How to complete this task ->
Within the data that follows, set down exactly the lines from the one containing "frame_row fuel fd0 fd1 c0 c1 bs tmp row (col" through the one containing "match rows with", both ends included.
Start of Provided material
(* ===== verification/Fish.v ===== *)
(** * fish/fish.c: the animation of two frames

    [main] maps the screen, adds one blinking character for every place where
    one of the two frames is not blank, and lets them blink while the clock
    ticks.  The list of blinks is Blink.v's; what the program does is stated
    with lists of blinks and of drawn characters, the files by their lines. *)
From Stdlib Require Import Ascii String.
From S2P Require Import Prelude CMem LibString Screen Format Process Paging Kernel SysCalls Exec UserLib.
From S2P Require Import UserSys UserProg Blink Pond UserGrep.

Definition WAIT := 200.
Definition LIST_FUEL : nat := Datatypes.S CELLS.

Section program.
Context {S : Type} `{UserSys S} (lit : list Z → Z).
(** The static variables. *)
Context (mp1_list_head blink_array vmem_base_addr : Z).

Definition poke16 (a v : Z) : user S () := on_mem (λ m, Some (store16 m a v)).
(** [tmp]: the local structure of the routine. *)
Definition ioctl (tmp arg cmd : Z) : user S Z := λ s,
  match mp1_ioctl mp1_list_head blink_array vmem_base_addr LIST_FUEL tmp arg cmd (umem s) with
  | None => None
  | Some (r, m) => Some (r, set_umem m s)
  end.
Definition rtc_tasklet : user S () := on_mem (mp1_rtc_tasklet mp1_list_head vmem_base_addr LIST_FUEL).

Definition mp1_set_video_mode : user S Z :=
  r ← ece391_vidmap vmem_base_addr;
  if r =? -1 then mret 0 else with_mem (λ m, load32 m vmem_base_addr).

(** [if (c != '\n') { read one character; at the end of the file ... }] *)
Definition next_char (fd c eof : Z) : user S Z :=
  x ← peek c;
  if negb (x =? 10) then
    num_bytes ← ece391_read fd c 1;
    if num_bytes =? 0 then _ ← poke c 10; mret 1 else mret eof
  else mret eof.
(** One character of a frame that is not blank, or of the other. *)
Definition draw_spot (bs tmp row col x0 x1 : Z) : user S () :=
  if negb (x0 =? 32) && negb (x0 =? 10) || negb (x1 =? 32) && negb (x1 =? 10) then
    _ ← poke (bs + ON_CHAR) (if x0 =? 10 then 32 else x0);
    _ ← poke (bs + OFF_CHAR) (if x1 =? 10 then 32 else x1);
    _ ← poke16 (bs + LOCATION) (row * 80 + col + 40);
    _ ← ioctl tmp bs RTC_ADD;
    mret ()
  else mret ().
(** The inner loop; [bs] is [blink_struct].  The result are the two flags. *)
Fixpoint frame_row (fuel : nat) (fd0 fd1 c0 c1 bs tmp row col eof0 eof1 : Z) : user S (Z * Z) :=
  match fuel with
  | O => λ _, None
  | Datatypes.S fuel =>
      eof0 ← next_char fd0 c0 eof0;
      eof1 ← next_char fd1 c1 eof1;
      x0 ← peek c0;
      x1 ← peek c1;
      if (x0 =? 10) && (x1 =? 10) then mret (eof0, eof1)
      else
        _ ← draw_spot bs tmp row col x0 x1;
        frame_row fuel fd0 fd1 c0 c1 bs tmp row (col + 1) eof0 eof1
  end.
Definition end_of_row (fd c eof : Z) : user S () :=
  if negb (eof =? 0) then _ ← poke c 10; _ ← ece391_close fd; mret () else poke c 48.
Fixpoint frame_rows (rows fuel : nat) (fd0 fd1 c0 c1 bs tmp row eof0 eof1 : Z) : user S () :=
  match rows with
  | O => λ _, None
  | Datatypes.S rows =>
      if (eof0 =? 0) || (eof1 =? 0) then
        '(eof0, eof1) ← frame_row fuel fd0 fd1 c0 c1 bs tmp row 0 eof0 eof1;
        _ ← end_of_row fd0 c0 eof0;
        _ ← end_of_row fd1 c1 eof1;
        frame_rows rows fuel fd0 fd1 c0 c1 bs tmp (row + 1) eof0 eof1
      else mret ()
  end.
(** [Some] status: the process has halted. *)
Definition add_frames (rows fuel : nat) (f0 f1 c0 c1 bs tmp : Z) : user S (option Z) :=
  _ ← poke c0 48;
  _ ← poke c1 48;
  _ ← poke16 (bs + ON_LENGTH) 15;
  _ ← poke16 (bs + OFF_LENGTH) 15;
  fd0 ← ece391_open f0;
  if fd0 <? 0 then mret (Some (-1))
  else
    fd1 ← ece391_open f1;
    if fd1 <? 0 then mret (Some (-1))
    else _ ← frame_rows rows fuel fd0 fd1 c0 c1 bs tmp 0 0 0; mret None.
End of Provided material
Solution to the exercise ->
        frame_row fuel fd0 fd1 c0 c1 bs tmp row (col + 1) eof0 eof1
  end.
Definition end_of_row (fd c eof : Z) : user S () :=
  if negb (eof =? 0) then _ ← poke c 10; _ ← ece391_close fd; mret () else poke c 48.
Fixpoint frame_rows (rows fuel : nat) (fd0 fd1 c0 c1 bs tmp row eof0 eof1 : Z) : user S () :=
  match rows with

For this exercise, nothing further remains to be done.